The move-off lows took place amid a deterioration in market sentiment that offered support to the greenback across the board. The pair is back above 128.50, still down for the day, on its way to the third consecutive daily loss.
The Bank of England and the European Central Bank both raised key interest rates by 50 basis points as expected. On Wednesday, the Federal Reserve raised it rate by 25 basis points. Central bankers showed more optimism in the economy. Powell signalled at more rate hikes to bring the rate to “appropriately restrictive”. The ECB announced it intends to raise by 50 bps in March.
Following the announcements, sovereign bonds rose, favoring the Japanese Yen across the board. The US 10-year yield fell to as low as 3.33%, the lowest in two weeks, before rebounding to 3.37%. The German 10-year yield stands at 2.10%, down 6.70% for the day. The 10-year UK bond yields drops 5.95% at 3.09%.

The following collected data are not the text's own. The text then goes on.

(* ===== verification/Subtopics.v ===== *)
(** * Subtopics in the Go adapters

    The subtopic parsers of the HTTP and WebSocket adapters
    ([http/api/transport.go], [ws/api/transport.go]) and of the CoAP adapter
    ([coap/api/transport.go]), with the subjects they publish on, and their
    agreement with the MQTT adapter.  Go strings are byte strings; the text of an
    MQTT topic is compared with its UTF-8 encoding. *)

From S2P Require Import Prelude JsString JsRegExp Topics Messages Utf8 Adapter AdapterSystem.

Local Open Scope Z_scope.

(** ** The standard library *)

Definition PERCENT : Z := 37.
Definition SPACE : Z := 32.

Definition ishex (c : Z) : bool :=
  (48 <=? c) && (c <=? 57) || (97 <=? c) && (c <=? 102) || (65 <=? c) && (c <=? 70).
Definition unhex (c : Z) : Z :=
  if (48 <=? c) && (c <=? 57) then c - 48
  else if (97 <=? c) && (c <=? 102) then c - 97 + 10 else c - 65 + 10.

(** [url.QueryUnescape]; [None] is an [EscapeError]. *)
Fixpoint QueryUnescape (s : list Z) : option (list Z) :=
  match s with
  | [] => Some []
  | c :: s' =>
      if c =? PERCENT then
        match s' with
        | a :: b :: s'' =>
            if ishex a && ishex b then cons (unhex a * 16 + unhex b) <$> QueryUnescape s'' else None
        | _ => None
        end
      else cons (if c =? PLUS then SPACE else c) <$> QueryUnescape s'
  end.

(** ** The parsers *)

(** The guard of the loops. *)
Definition malformed_elem (elem : list Z) : bool :=
  (1 <? length elem)%nat && (includes elem STAR || includes elem GT).

(** The loop over the elements: [None] is [errMalformedSubtopic]. *)
Fixpoint filter_elems (elems : list (list Z)) : option (list (list Z)) :=
  match elems with
  | [] => Some []
  | elem :: elems =>
      match elem with
      | [] => filter_elems elems
      | _ :: _ => if malformed_elem elem then None else cons elem <$> filter_elems elems
      end
  end.

Definition format_subtopic (subtopic : list Z) : option (list Z) :=
  join DOT <$> filter_elems (split DOT (replace_all SLASH DOT subtopic)).

(** [parseSubtopic] of the HTTP and WebSocket adapters. *)
Definition parseSubtopic (subtopic : list Z) : option (list Z) :=
  match subtopic with
  | [] => Some []
  | _ :: _ =>
      match QueryUnescape subtopic with
      | None => None
      | Some s => format_subtopic s
      end
  end.

(** [subtopic] of the CoAP adapter: the path from its third slash on. *)
Fixpoint path_from (pos : nat) (path : list Z) : list Z :=
  match path with
  | [] => []
  | c :: rest =>
      let pos := if c =? SLASH then S pos else pos in
      if (pos =? 3)%nat then path else path_from pos rest
  end.
Definition coap_subtopic (path : list Z) : list Z := path_from 0 path.

Definition fmtSubtopic (path : list Z) : option (list Z) :=
  match coap_subtopic path with
  | [] => Some []
  | s => format_subtopic s
  end.

(** The subject a message is published on. *)
Definition fmtSubject (chanID subtopic : list Z) : list Z :=
  let subject := js "channel" ++ DOT :: chanID in
  match subtopic with [] => subject | _ :: _ => subject ++ DOT :: subtopic end.

(** ** Encoded elements *)

(** A wildcard stands alone in an encoded element exactly when it does in the
    text. *)
Lemma wildcard_utf8 x e :
  x < 128 -> includes (utf8 e) x = includes e x /\
  (includes e x = true -> (1 <? length (utf8 e))%nat = (1 <? length e)%nat).
Proof.
  intros Hx. destruct (includes e x) eqn:E.
  - apply includes_spec, list_elem_of_split in E as (a & b & ->). rewrite utf8_app_ascii by done.
    split; [apply includes_spec; set_solver|]. intros _. rewrite !length_app. cbn [length].
    assert (Ha : length (utf8 a) = 0%nat <-> length a = 0%nat) by (rewrite !length_zero_iff_nil; apply utf8_nil).
    assert (Hb : length (utf8 b) = 0%nat <-> length b = 0%nat) by (rewrite !length_zero_iff_nil; apply utf8_nil).
    destruct (Nat.ltb_spec 1 (length (utf8 a) + S (length (utf8 b)))),
      (Nat.ltb_spec 1 (length a + S (length b))); lia.
  - split; [|done]. apply includes_false. apply includes_false in E. intros H. by apply E, elem_of_utf8.
Qed.

Lemma malformed_utf8 e : malformed_elem (utf8 e) = invalid_element e.
Proof.
  unfold malformed_elem, invalid_element.
  destruct (wildcard_utf8 STAR e) as [-> H1]; [done|]. destruct (wildcard_utf8 GT e) as [-> H2]; [done|].
  destruct (includes e STAR); [by rewrite H1|]. destruct (includes e GT); [by rewrite H2|].
  by rewrite !andb_false_r.
Qed.

Lemma nonempty_parts_cons p ps :
  nonempty_parts (p :: ps) = match p with [] => nonempty_parts ps | _ :: _ => p :: nonempty_parts ps end.
Proof. by destruct p. Qed.

Lemma filter_elems_spec es :
  filter_elems es = if existsb malformed_elem (nonempty_parts es) then None else Some (nonempty_parts es).
Proof.
  induction es as [|[|c e] es IH]; [done|exact IH|]. simpl filter_elems.
  rewrite nonempty_parts_cons. simpl existsb.
  destruct (malformed_elem (c :: e)); [done|]. simpl. rewrite IH. by destruct (existsb _ _).
Qed.

(** The elements of a subtopic. *)
Definition elements_of (rest : jsstr) : list jsstr := nonempty_parts (split DOT (replace_all SLASH DOT rest)).

Lemma nonempty_utf8 ps : nonempty_parts (utf8 <$> ps) = utf8 <$> nonempty_parts ps.
Proof.
  induction ps as [|p ps IH]; [done|]. rewrite fmap_cons, !nonempty_parts_cons, IH.
  destruct p as [|c p]; [done|]. destruct (utf8 (c :: p)) eqn:E; [by apply (proj1 (utf8_nil _)) in E|].
  by rewrite fmap_cons, E.
Qed.

Lemma format_subtopic_utf8 rest :
  format_subtopic (utf8 rest) =
  if existsb invalid_element (elements_of rest) then None else Some (utf8 (join DOT (elements_of rest))).
Proof.
  unfold format_subtopic. rewrite utf8_replace_all, utf8_split, filter_elems_spec, nonempty_utf8 by done.
  fold (elements_of rest). rewrite utf8_join by done.
  assert (Hx : existsb malformed_elem (utf8 <$> elements_of rest) = existsb invalid_element (elements_of rest)).
  { induction (elements_of rest) as [|e es IH]; [done|]. csimpl. by rewrite malformed_utf8, IH. }
  rewrite Hx. by destruct (existsb invalid_element (elements_of rest)).
Qed.

Lemma parseSubtopic_utf8 url rest :
  QueryUnescape url = Some (utf8 rest) -> parseSubtopic url = format_subtopic (utf8 rest).
Proof.
  intros Hu. unfold parseSubtopic. destruct url; [|by rewrite Hu]. injection Hu as Hu. symmetry in Hu.
  apply (proj1 (utf8_nil _)) in Hu as ->. reflexivity.
Qed.

(** ** The three kinds of path *)

(** What follows [/messages]. *)
Definition is_rest (rest : jsstr) : Prop := match rest with [] => True | c :: _ => c = SLASH end.

Lemma mqtt_elements id rest :
  SLASH ∉ id -> is_rest rest ->
  subtopic_elements (mqtt_topic id (js "messages") rest) = elements_of rest.
Proof.
  intros Hid Hr. unfold subtopic_elements, topic_parts, mqtt_topic, slice_from, elements_of.
  change (js "channels/" ++ ?x) with (js "channels" ++ SLASH :: x).
  rewrite split_free_app by (by apply js_free). rewrite split_free_app by done.
  destruct rest as [|c r]; [by rewrite app_nil_r|]. simpl in Hr. subst c.
  rewrite split_free_app by (by apply js_free). simpl drop.
  rewrite drop_0, <- (replace_all_join SLASH DOT), join_split by (done || apply split_elems_free).
  change (replace_all SLASH DOT (SLASH :: r)) with ([] ++ DOT :: replace_all SLASH DOT r).
  by rewrite split_app.
Qed.

Lemma path_from_segment pos a b :
  SLASH ∉ a -> (pos < 2)%nat -> path_from pos (a ++ SLASH :: b) = path_from (S pos) b.
Proof.
  intros Ha Hp. induction a as [|c a IH]; simpl.
  - by destruct pos as [|[|]]; [..|lia].
  - destruct (Z.eqb_spec c SLASH) as [->|]; [set_solver|].
    destruct (Nat.eqb_spec pos 3); [lia|]. apply IH. set_solver.
Qed.

Lemma path_from_last a rest : SLASH ∉ a -> is_rest rest -> path_from 2 (a ++ rest) = rest.
Proof.
  intros Ha Hr. induction a as [|c a IH]; simpl.
  - destruct rest as [|d r]; [done|]. simpl in Hr. by subst d.
  - destruct (Z.eqb_spec c SLASH) as [->|]; [set_solver|]. apply IH. set_solver.
Qed.

Lemma coap_subtopic_path id rest :
  SLASH ∉ id -> is_rest rest ->
  coap_subtopic (mqtt_topic id (js "messages") rest) = rest.
Proof.
  intros Hid Hr. unfold coap_subtopic, mqtt_topic.
  change (js "channels/" ++ ?x) with (js "channels" ++ SLASH :: x).
  rewrite path_from_segment by (lia || by apply js_free).
  rewrite path_from_segment by (lia || done). apply path_from_last; [by apply js_free|done].
Qed.

Lemma utf8_topic id rest :
  is_rest rest -> utf8 (mqtt_topic id (js "messages") rest) = mqtt_topic (utf8 id) (js "messages") (utf8 rest).
Proof.
  intros Hr. unfold mqtt_topic. change (js "channels/" ++ ?x) with (js "channels" ++ SLASH :: x).
  rewrite !utf8_app_ascii by done. destruct rest as [|c r]; [done|]. simpl in Hr. subst c.
  by rewrite utf8_app_ascii, utf8_cons_ascii.
Qed.

Lemma coap_subtopic_utf8 id rest :
  SLASH ∉ id -> is_rest rest ->
  coap_subtopic (utf8 (mqtt_topic id (js "messages") rest)) = utf8 rest.
Proof.
  intros Hid Hr. rewrite utf8_topic by done. apply coap_subtopic_path.
  - intros H. by apply Hid, elem_of_utf8.
  - destruct rest as [|c r]; [done|]. simpl in Hr. subst c. by rewrite utf8_cons_ascii.
Qed.

(** ** Properties *)

Lemma fmtSubject_utf8 id es :
  Forall (fun e => e <> []) es ->
  fmtSubject (utf8 id) (utf8 (join DOT es)) = utf8 (channelTopic id es).
Proof.
  intros Hes. unfold fmtSubject, channelTopic, baseTopic.
  assert (Hj : utf8 (join DOT es) = [] <-> es = []).
  { rewrite utf8_nil. destruct Hes as [|e es He _]; [done|]. destruct (decide (es = [])) as [->|Hn].
    - split; [simpl; by intros ->|done].
    - rewrite join_cons by done. split; [by intros [? ?]%app_eq_nil|done]. }
  assert (Hb : utf8 (js "channel." ++ id) = js "channel" ++ DOT :: utf8 id).
  { change (js "channel." ++ id) with (js "channel" ++ DOT :: id). by rewrite utf8_app_ascii. }
  destruct es as [|e es]; [by rewrite Hb|].
  rewrite utf8_app_ascii, Hb by done.
  destruct (utf8 (join DOT (e :: es))) eqn:E; [discriminate (proj1 Hj eq_refl)|done].
Qed.

(** The subject that [authorizePublish] chooses for a topic; [None] when it refuses
    the packet without asking the Things service. *)
Definition mqtt_subject (topic : jsstr) : option jsstr :=
  match channel_of topic with
  | None => None
  | Some ch =>
      let es := subtopic_elements topic in
      if existsb invalid_element es then None else Some (channelTopic ch (snd (split_content_type es)))
  end.

(** It is what the callback in flight will publish on, if access is granted. *)
Lemma authorizePublish_subject {C : MessageCodec} cl pkt cb w :
  match mqtt_subject (p_topic pkt) with
  | Some subject => exists ch mt st ct,
      pending (final (authorizePublish cl pkt cb w)) !! next_rpc w
      = Some (OnAuthorizePublish cl ch mt st ct subject pkt cb)
  | None => exists e,
      pending (final (authorizePublish cl pkt cb w)) = pending w /\
      head (trace (final (authorizePublish cl pkt cb w))) = Some (Out (CbPublish cb (Some e)))
  end.
Proof.
  unfold mqtt_subject, authorizePublish. pose proof (parseTopic_channel (p_topic pkt)) as Hch.
  destruct (parseTopic (p_topic pkt)) as [channel|]; rewrite Hch; [|by eexists].
  cbv beta iota zeta delta [bind get_client]. destruct (existsb _ _); [by eexists|].
  do 4 eexists. cbn [final call pending]. apply lookup_insert_eq.
Qed.

Definition has_control (rest : jsstr) : Prop := exists a r, rest = a ++ js "/control" ++ r.

Lemma channel_of_lines id rest :
  lt_free rest = false -> channel_of (mqtt_topic id (js "messages") rest) = None.
Proof.
  intros Hr. destruct (channel_of _) as [ch|] eqn:E; [|done]. apply channel_of_spec in E as [Hlt _].
  unfold mqtt_topic in Hlt. change (SLASH :: js "messages" ++ rest) with (js "/messages" ++ rest) in Hlt.
  rewrite !lt_free_app, Hr, !andb_false_r in Hlt. done.
Qed.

Despite USD/JPY moving off lows, the Yen is trading at daily highs across the board. The US Dollar has risen sharply during the last hours, erasing most of the FOMC losses.
US data was offset by central banks on Thursday but on Friday the Non-farm payroll report is due and will be watched closely. Data released on Thursday showed Initial Jobless Claims fell unexpectable to 183K, the lowest level since April. Factory Orders rose 1.8% in December, below the expected 2.2%.
The USD/JPY was able to hold above 128.00, a key technical level. The US dollar needs to regain the 129.10 area in order to gain support. Above the next resistance stands at 129.80 followed by the weekly high at 130.55.
A consolidation under 128.00 would increase the bearish pressure, exposing the next support seen at 127.55.